S’ils ne pratiquent le mysticisme autodestructeur
de l’éprouvant roman Histoire d’O, Raphaël se fait fouetter
par une prostituée parfumée, Aurore, presque topless, prie et se brûle le poignet à la bougie, sacrifice domestique
dont se souviendra John Savage épris de Nastassja Kinski (Maria’s Lovers, Andreï
Kontchalovski, 1984). Quant à leur amour illimité, irraisonné, contrarié,
commercialisé, Françoise se fait gifler, se fait baiser, elle s’étourdit, elle
s’avilit, il annonce bien sûr la passion, majuscule optionnelle, de l’héroïne
trop pure de Breaking the Waves (Lars von Trier, 1996).

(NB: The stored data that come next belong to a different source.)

(** *** The right leaf *)
Section Right.
Context (mid : Z) (nr0 nr : leaf) (Hmid : 1 <= mid <= 15) (Hdiff : eik (mid - 1) <> eik mid) (Hmv : moved mid (16 - mid) nr0 nr).
(** A permutation of increasing slots that leaves out the new entry at most. *)
Lemma right_leaf_ok x ps : permuter_ok node_width x -> take (Z.to_nat (psize x)) (elements node_width x) = ps -> (forall p, p ∈ ps -> 0 <= p < 16 - mid) ->
  (forall i j p q, ps !! i = Some p -> ps !! j = Some q -> (i < j)%nat -> p < q) -> leaf_ok (set_permutation x nr).
Proof.
  intros Hx Hps Hr Hinc. assert (Hlive : live (set_permutation x nr) = ps) by exact Hps. split; [apply set_perm_ok, Hmv|done| |].
  - intros p Hp. rewrite Hlive in Hp. apply set_perm_slot. destruct (mv_slots _ _ _ _ Hmv p (Hr p Hp)) as (e & _ & Hok & _). done.
  - intros i j p q Hi Hj Hij. rewrite Hlive in Hi, Hj. pose proof (Hr p ltac:(by eapply list_elem_of_lookup_2)). pose proof (Hr q ltac:(by eapply list_elem_of_lookup_2)).
    destruct (mv_slots _ _ _ _ Hmv p ltac:(lia)) as (e & He & _ & Hkp & _). destruct (mv_slots _ _ _ _ Hmv q ltac:(lia)) as (f & Hf & _ & Hkq & _).
    change (slot_key (set_permutation x nr) p) with (slot_key nr p). change (slot_key (set_permutation x nr) q) with (slot_key nr q). rewrite Hkp, Hkq.
    pose proof (Hinc i j p q Hi Hj Hij). apply (entry_key_lt (mid + p) (mid + q)); lia || done.
Qed.
Lemma right_holds x ps k c : take (Z.to_nat (psize x)) (elements node_width x) = ps -> (forall p, p ∈ ps <-> 0 <= p < 16 - mid /\ mid + p <> pos) ->
  holds (set_permutation x nr) k c <-> holds l k c /\ eik mid <= k.1.
Proof.
  intros Hps Hmem. assert (Hlive : live (set_permutation x nr) = ps) by exact Hps. pose proof entries_length as [_ Hpos]. split.
  - intros (p & Hp & Hkey & Hc). rewrite Hlive, Hmem in Hp. destruct Hp as [Hp Hnp]. destruct (mv_slots _ _ _ _ Hmv p Hp) as (e & He & _ & Hkp & Hcp).
    change (slot_key nr p = k) in Hkey. change (slot_content nr p = Some c) in Hc. destruct e as [q|].
    + split; [exists q; split; [by eapply entry_live|]; cbn [ekey econtent] in Hkp, Hcp; split; congruence|]. rewrite <- Hkey, Hkp, (eik_entry _ _ He). apply eik_mono; lia.
    + pose proof (entry_at _ _ He) as Hat. case_decide; [symmetry in Hat; apply lookup_ge_None in Hat; rewrite live_length, Hfull in Hat by apply Hl; lia|].
      case_decide; [lia|]. symmetry in Hat. apply lookup_ge_None in Hat. rewrite live_length, Hfull in Hat by apply Hl. lia.
  - intros [(q & Hq & Hkey & Hc) Hge]. destruct (live_entry q Hq) as (i & Hi & He). assert (Him : mid <= i).
    { destruct (Z.lt_ge_cases i mid) as [Hlt|]; [|done]. apply (below_mid mid i Hmid Hdiff Hi) in Hlt. rewrite <- (eik_entry _ _ He) in Hlt. cbn [ekey] in Hlt. rewrite Hkey in Hlt. lia. }
    destruct (mv_slots _ _ _ _ Hmv (i - mid) ltac:(lia)) as (e & He' & _ & Hkp & Hcp). replace (mid + (i - mid)) with i in He' by lia. rewrite He in He'. injection He' as <-.
    exists (i - mid). split; [|cbn [ekey econtent] in Hkp, Hcp; split; [by transitivity (slot_key l q)|by transitivity (slot_content l q)]].
    rewrite Hlive. apply Hmem. split; [lia|]. intros Hp. pose proof (entry_at _ _ He) as Hat. rewrite decide_False, decide_True in Hat by lia. done.
Qed.
End Right.
Lemma eik_pos : eik pos = slice_of str.
Proof. unfold eik, entries. rewrite Nat2Z.id, lookup_app_r by (rewrite length_fmap; lia). by rewrite length_fmap, Nat.sub_diag. Qed.
Definition same_links (l l' : leaf) : Prop :=
  l_version l' = l_version l /\ modstate_ l' = modstate_ l /\ l_next_ l' = l_next_ l /\ l_prev_ l' = l_prev_ l /\ l_parent_ l' = l_parent_ l /\ node_ts_ l' = node_ts_ l.
(** [split_into] moves the entries from some position on, keeps equal slices together and
    fills the slot of the new key if it is among them. *)
Lemma leaf_split_into_ok nr0 : shape_ok nr0 -> exists mid nr, 1 <= mid <= 15 /\ eik (mid - 1) <> eik mid
  /\ leaf_split_into l nr0 pos ka = Ok (nr, eik mid, if mid <=? pos then 1 + Z.b2z (mid =? 15) else 0)
  /\ same_links nr0 nr /\ slot_ikey nr 0 = eik mid /\ leaf_ok nr /\ leaf_size nr = 16 - mid - Z.b2z (mid <=? pos)
  /\ (forall k c, holds nr k c <-> holds l k c /\ eik mid <= k.1) /\ (mid <> pos -> 0 ∈ live nr)
  /\ (mid <= pos -> exists A' B', ready nr (pos - mid) (pos - mid) (akey_of str) (drop 8 str) A' B').
Proof.
  intros Hnr0. pose proof entries_length as [_ Hpos]. destruct split_mid_ok as (mid & Hrun & Hmid & Hdiff). unfold leaf_split_into. rewrite Hfull, Hrun. cbn [mbind outcome_bind].
  destruct (split_move_ok mid nr0 (Z.to_nat (15 + 1 - mid)) ltac:(lia) 0 nr0) as (nr & Hmove & Hmv); [split; [done|done|lia]|lia|lia|].
  rewrite Z.add_0_r in Hmove. rewrite Hmove. cbn [mbind outcome_bind].
  destruct (mv_slots _ _ _ _ Hmv 0 ltac:(lia)) as (e & He & Hok0 & Hk0 & _). rewrite Z.add_0_r in He.
  assert (Hs0 : slot_ikey nr 0 = eik mid) by (change (slot_ikey nr 0) with (slot_key nr 0).1; rewrite Hk0; by apply eik_entry).
  assert (array_get (l_ikey0_ nr) 0 = Ok (eik mid)) as ->.
  { rewrite <- Hs0. unfold array_get, slot_ikey. rewrite decide_True by lia. destruct (lookup_lt_is_Some_2 (l_ikey0_ nr) (Z.to_nat 0)) as [y Hy]; [rewrite (sh_ikey0 _ (mv_shape _ _ _ _ Hmv)); lia|].
    rewrite Hy. f_equal. symmetry. by apply list_lookup_total_correct. }
  cbn [mbind outcome_bind]. replace (15 + 1 - mid) with (16 - mid) by lia. set (x := if mid <=? pos then _ else _).
  exists mid, (set_permutation x nr). assert (Hlinks : same_links nr0 (set_permutation x nr)) by (destruct (mv_frame _ _ _ _ Hmv) as (? & ? & ? & ? & ? & ? & ?); by split_and!).
  do 5 (split; [done|]). unfold x in *. clear x. destruct (Z.leb_spec mid pos) as [Hge|Hlt].
  - destruct (right_perm_less (16 - mid) (pos - mid) ltac:(lia) ltac:(lia)) as (Hx & Hsz & Hlv & Hback). set (x := remove_to_back _ _ _) in *.
    rewrite <- Hsz in Hlv at 1. assert (Hmem : forall p, p ∈ seqZ 0 (pos - mid) ++ seqZ (pos - mid + 1) (16 - mid - 1 - (pos - mid)) <-> 0 <= p < 16 - mid /\ mid + p <> pos).
    { intros p. rewrite elem_of_app, !elem_of_seqZ. lia. }
    assert (Hlok : leaf_ok (set_permutation x nr)).
    { apply (right_leaf_ok mid nr0 nr Hmid Hmv x _ Hx Hlv); [intros p Hp; apply Hmem in Hp; lia|].
      intros i j p q Hi Hj Hij. apply lookup_app_Some in Hi as [Hi|[Hi1 Hi]]; apply lookup_app_Some in Hj as [Hj|[Hj1 Hj]]; rewrite ?length_seqZ in *;
        apply lookup_seqZ in Hi as [-> ?]; apply lookup_seqZ in Hj as [-> ?]; lia. }
    split; [done|]. split; [unfold leaf_size; simpl; lia|]. split; [intros k c; by eapply (right_holds mid nr0 nr)|]. split; [intros Hne; change (0 ∈ take (Z.to_nat (psize x)) (elements node_width x)); rewrite Hlv, Hmem; lia|].
    intros _. exists (seqZ 0 (pos - mid)), (seqZ (pos - mid + 1) (16 - mid - 1 - (pos - mid))).
    destruct (mv_slots _ _ _ _ Hmv (pos - mid) ltac:(lia)) as (f & Hf & Hokf & Hkf & Hcf). replace (mid + (pos - mid)) with pos in Hf by lia.
    assert (f = None) as ->. { unfold entries in Hf. rewrite Nat2Z.id, lookup_app_r, length_fmap, Nat.sub_diag in Hf by (rewrite length_fmap; lia). by injection Hf as <-. }
    assert (Hlive : live (set_permutation x nr) = seqZ 0 (pos - mid) ++ seqZ (pos - mid + 1) (16 - mid - 1 - (pos - mid))) by exact Hlv.
    assert (Hord : forall p, 0 <= p < 16 - mid -> p <> pos - mid -> (p < pos - mid /\ akey_lt (slot_key nr p) (akey_of str)) \/ (pos - mid < p /\ akey_lt (akey_of str) (slot_key nr p))).
    { intros p Hp Hne. destruct (mv_slots _ _ _ _ Hmv p Hp) as (g & Hg & _ & -> & _). destruct (Z.lt_ge_cases p (pos - mid)); [left|right]; (split; [lia|]).
      - apply (entry_key_lt (mid + p) pos g None); lia || done.
      - apply (entry_key_lt pos (mid + p) None g); lia || done. }
    split; try done.
    + unfold leaf_size. simpl. rewrite Hsz. lia.
    + by apply set_perm_slot.
    + exists 0. exact Hcf.
    + split; [done|intros p Hp%elem_of_seqZ; destruct (Hord p ltac:(lia) ltac:(lia)) as [[_ ?]|[? _]]; [done|lia]|].
      intros p Hp%elem_of_seqZ. right. destruct (Hord p ltac:(lia) ltac:(lia)) as [[? _]|[_ ?]]; [lia|done].
    + rewrite length_seqZ. lia.
    + intros p Hp. rewrite Hlive, Hmem in Hp. destruct (Hord p ltac:(lia) ltac:(lia)) as [[_ H]|[_ H]]; intros He'; change (slot_key (set_permutation x nr) p) with (slot_key nr p) in He'; rewrite He' in H; by apply akey_lt_irrefl in H.
  - destruct (right_perm_all (16 - mid) ltac:(lia)) as (Hx & Hsz & Hlv). set (x := make_sorted _ _) in *. rewrite <- Hsz in Hlv at 1.
    split; [apply (right_leaf_ok mid nr0 nr Hmid Hmv x _ Hx Hlv); [intros p Hp%elem_of_seqZ; lia|intros i j p q [-> ?]%lookup_seqZ [-> ?]%lookup_seqZ ?; lia]|].
    split; [unfold leaf_size; simpl; rewrite Hsz; simpl; lia|]. split; [intros k c; eapply (right_holds mid nr0 nr); try done; intros p; rewrite elem_of_seqZ; lia|]. split; [|lia].
    intros _. change (0 ∈ take (Z.to_nat (psize x)) (elements node_width x)). rewrite Hlv, elem_of_seqZ. lia.
Qed.
(** What stays in the left leaf, and the new key in it. *)
Lemma left_split_ok mid : 1 <= mid <= 15 -> eik (mid - 1) <> eik mid -> let l1 := set_permutation (set_size node_width (mid - Z.b2z (pos <? mid)) (permutation_ l)) l in
  leaf_ok l1 /\ (forall k c, holds l1 k c <-> holds l k c /\ k.1 < eik mid) /\ leaf_size l1 = mid - Z.b2z (pos <? mid) /\ (forall p, p ∈ live l1 <-> p ∈ live l /\ slot_ikey l p < eik mid)
  /\ (pos < mid -> exists l2 B', assign l1 (back node_width (permutation_ l1)) ka = Ok l2 /\ same_frame l1 l2 /\ (forall p, p ∈ live l1 -> slot_key l2 p = slot_key l1 p /\ slot_content l2 p = slot_content l1 p)
        /\ live l2 = live l1 /\ ready l2 pos (back node_width (permutation_ l1)) (akey_of str) (drop 8 str) A B').
Proof.
  intros Hmid Hdiff l1. pose proof entries_length as [_ Hpos]. set (n := mid - Z.b2z (pos <? mid)) in *.
  assert (Hn : 0 <= n <= 15) by (unfold n; destruct (Z.ltb_spec pos mid); simpl; lia).
  destruct (truncate_ok l n Hl ltac:(lia)) as (Hl1 & Hsz & Hlive). fold l1 in Hl1, Hsz, Hlive. assert (Hstay : forall q i, entries !! Z.to_nat i = Some (Some q) -> 0 <= i <= 15 -> q ∈ live l1 <-> i < mid).
  { intros q i He Hi. pose proof (entry_at _ _ He) as Hat. assert (Hidx : exists j, live l !! j = Some q /\ Z.of_nat j = i - Z.b2z (pos <? i) /\ i <> pos).
    { case_decide; [exists (Z.to_nat i); rewrite <- Hat; split; [done|]; destruct (Z.ltb_spec pos i); simpl; lia|]. case_decide; [done|].
      exists (Z.to_nat i - 1)%nat. rewrite <- Hat. split; [done|]. destruct (Z.ltb_spec pos i); simpl; lia. }
    destruct Hidx as (j & Hj & Hji & Hip). rewrite Hlive. rewrite elem_of_take. split.
    - intros (j' & Hj' & Hlt). pose proof (NoDup_lookup _ _ _ _ (live_nodup l (lo_perm _ Hl)) Hj Hj') as <-. unfold n in *. destruct (Z.ltb_spec pos i), (Z.ltb_spec pos mid); simpl in *; lia.
    - intros Hlt. exists j. split; [done|]. unfold n. destruct (Z.ltb_spec pos i), (Z.ltb_spec pos mid); simpl in *; lia. }
  split; [done|]. split.
  { intros k c. split.
    - intros (q & Hq & Hkey & Hc). assert (Hql : q ∈ live l) by (rewrite Hlive in Hq; by apply elem_of_take in Hq as (? & ?%list_elem_of_lookup_2 & _)).
      split; [by exists q|]. destruct (live_entry q Hql) as (i & Hi & He). apply (Hstay q i He Hi) in Hq. apply (below_mid mid i Hmid Hdiff Hi) in Hq. rewrite <- (eik_entry _ _ He) in Hq. cbn [ekey] in Hq. by rewrite <- Hkey.
    - intros [(q & Hq & Hkey & Hc) Hlt]. exists q. split; [|done]. destruct (live_entry q Hq) as (i & Hi & He). apply (Hstay q i He Hi), (below_mid mid i Hmid Hdiff Hi). rewrite <- (eik_entry _ _ He). cbn [ekey]. by rewrite Hkey. }
  split; [done|]. split.
  { intros p. split.
    - intros Hp. assert (Hpl : p ∈ live l) by (rewrite Hlive in Hp; by apply elem_of_take in Hp as (? & ?%list_elem_of_lookup_2 & _)). split; [done|]. destruct (live_entry p Hpl) as (i & Hi & He). apply (Hstay p i He Hi) in Hp. apply (below_mid mid i Hmid Hdiff Hi) in Hp. by rewrite <- (eik_entry _ _ He) in Hp.
    - intros [Hp Hlt]. destruct (live_entry p Hp) as (i & Hi & He). apply (Hstay p i He Hi), (below_mid mid i Hmid Hdiff Hi). by rewrite <- (eik_entry _ _ He). }
  intros Hlt. assert (Hnm : n = mid - 1) by (unfold n; destruct (Z.ltb_spec pos mid); simpl; lia).
  assert (HlA : live l1 = A ++ take (Z.to_nat n - length A) B).
  { rewrite Hlive, (ss_live _ _ _ _ Hss), take_app. f_equal. rewrite take_ge by lia. done. }
  destruct (assign_ready slack l1 ka str A (take (Z.to_nat n - length A) B)) as (l2 & Hrun & Hfr & Hkeep & Hlv & Hrd); try done; [lia| | |by exists l2, (take (Z.to_nat n - length A) B)].
  - split; [done|exact (ss_low _ _ _ _ Hss)|]. intros p (? & ?%list_elem_of_lookup_2 & _)%elem_of_take. by apply (ss_high _ _ _ _ Hss).
  - intros p Hp. apply Habs. rewrite Hlive in Hp. by apply elem_of_take in Hp as (? & ?%list_elem_of_lookup_2 & _).
Qed.
End LeafSplit.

Pourtant pas
d’assomption ici, pas non plus un soupçon d’ironie, de transcendance de
circonstance, une fois dépassés tous les outrages et les dommages d’une
immanence assumée. A contrario du
Danois à demi-catho, à demi-narquois, Deville ne rédime ses amants se
poursuivant puis s’évitant, voire l’inverse. Laïc et empathique, il magnifie en
musique leur seul et bouleversant baiser, sommet agenouillé d’érotisme et de
lyrisme. Et tout cela ne suffit pas, puisque Raphaël ou le Débauché
s’avère de surcroît une réflexion sur la (les) représentation(s), sur le
cinéma, un renversement de Vertigo (Alfred Hitchcock, 1958). Du
côté de Frisco, pas de bal ni de bordel, certes, nonobstant déjà de l’idéalisme
et du dédoublement. Raphaël infantilise Aurore, la traite, attristé, déçu,
magnanime, de « petite mule », ne veut voir en elle son fidèle reflet
d’épave désespérée. Aurore, maîtresse femme à mépris, à philanthropie, veuve
consolée, à cousines gourgandines, se change de le changer, de l’aimer
démasqué. Mais l’été se termine, le soleil se lève et se fiche de ses
spectatrices, des cavaliers avinés, sinistrement gais, les cœurs et les corps
se lassent d’autrui, des orgies.
On souffre avec Raphaël, on y croit
encore avec Aurore, on sait toutefois que ces deux-là manquent de réalisme,
qu’ils pourraient au moins essayer, peut-être réussir, d’ensemble se construire
un avenir, les contraires s’attirent, la (volonté de) puissance peut procéder
du pire. Hélas, rétif à la diplomatie du compromis, à la lucidité apaisée, à la
création partagée, le romantisme sombre des sentiments ou de la cinéphilie
préfère la chute définitive, depuis un clocher chez Hitch, depuis un poteau
chez Deville. Tandis que la dichotomie d’Aurore s’affiche en figurations à la
con, sainte ou salope, inaccessible ou camelote, le spleen intime de Raphaël formalise au fond un refus du réel, de
cesser d’être obsédé par l’idée du décès à déjouer. Il ne sert à rien de « tuer
le temps », il vous tue, bien entendu, ni de le passer à se préserver des supposées
impuretés de l’espèce, de la société, sinon à désirer les redresser, les
rassurer, pitié à danger, dirait Zweig, sollicitude pas si désintéressée,
assortie d’arrogance et de bonne conscience. Dans Raphaël ou le Débauché,
la sincérité dispose du simulacre, la pendaison de la cantatrice s’apparente à
une sortie de théâtre, missive explicative en prime, une catin lesbienne un
brin s’habille en type, les amoureux malheureux s’amusent à la messe matinale,
le proprio à pied bot rentabilise ses taudis, le viol s’envole, revient et
s’accepte par procuration, par profanation, amitiés aux féministes fumistes. Comme chez Beaumarchais & Musset, les
noces doivent se dérouler, coda de décorum dansé. Il restait au rouge Maurice
quelque chose à dire, à déclarer, à la livide Aurore, il reste à celle-ci l’impossibilité
d’oublier le visage d’un naufrage, doté d’une réversible vérité.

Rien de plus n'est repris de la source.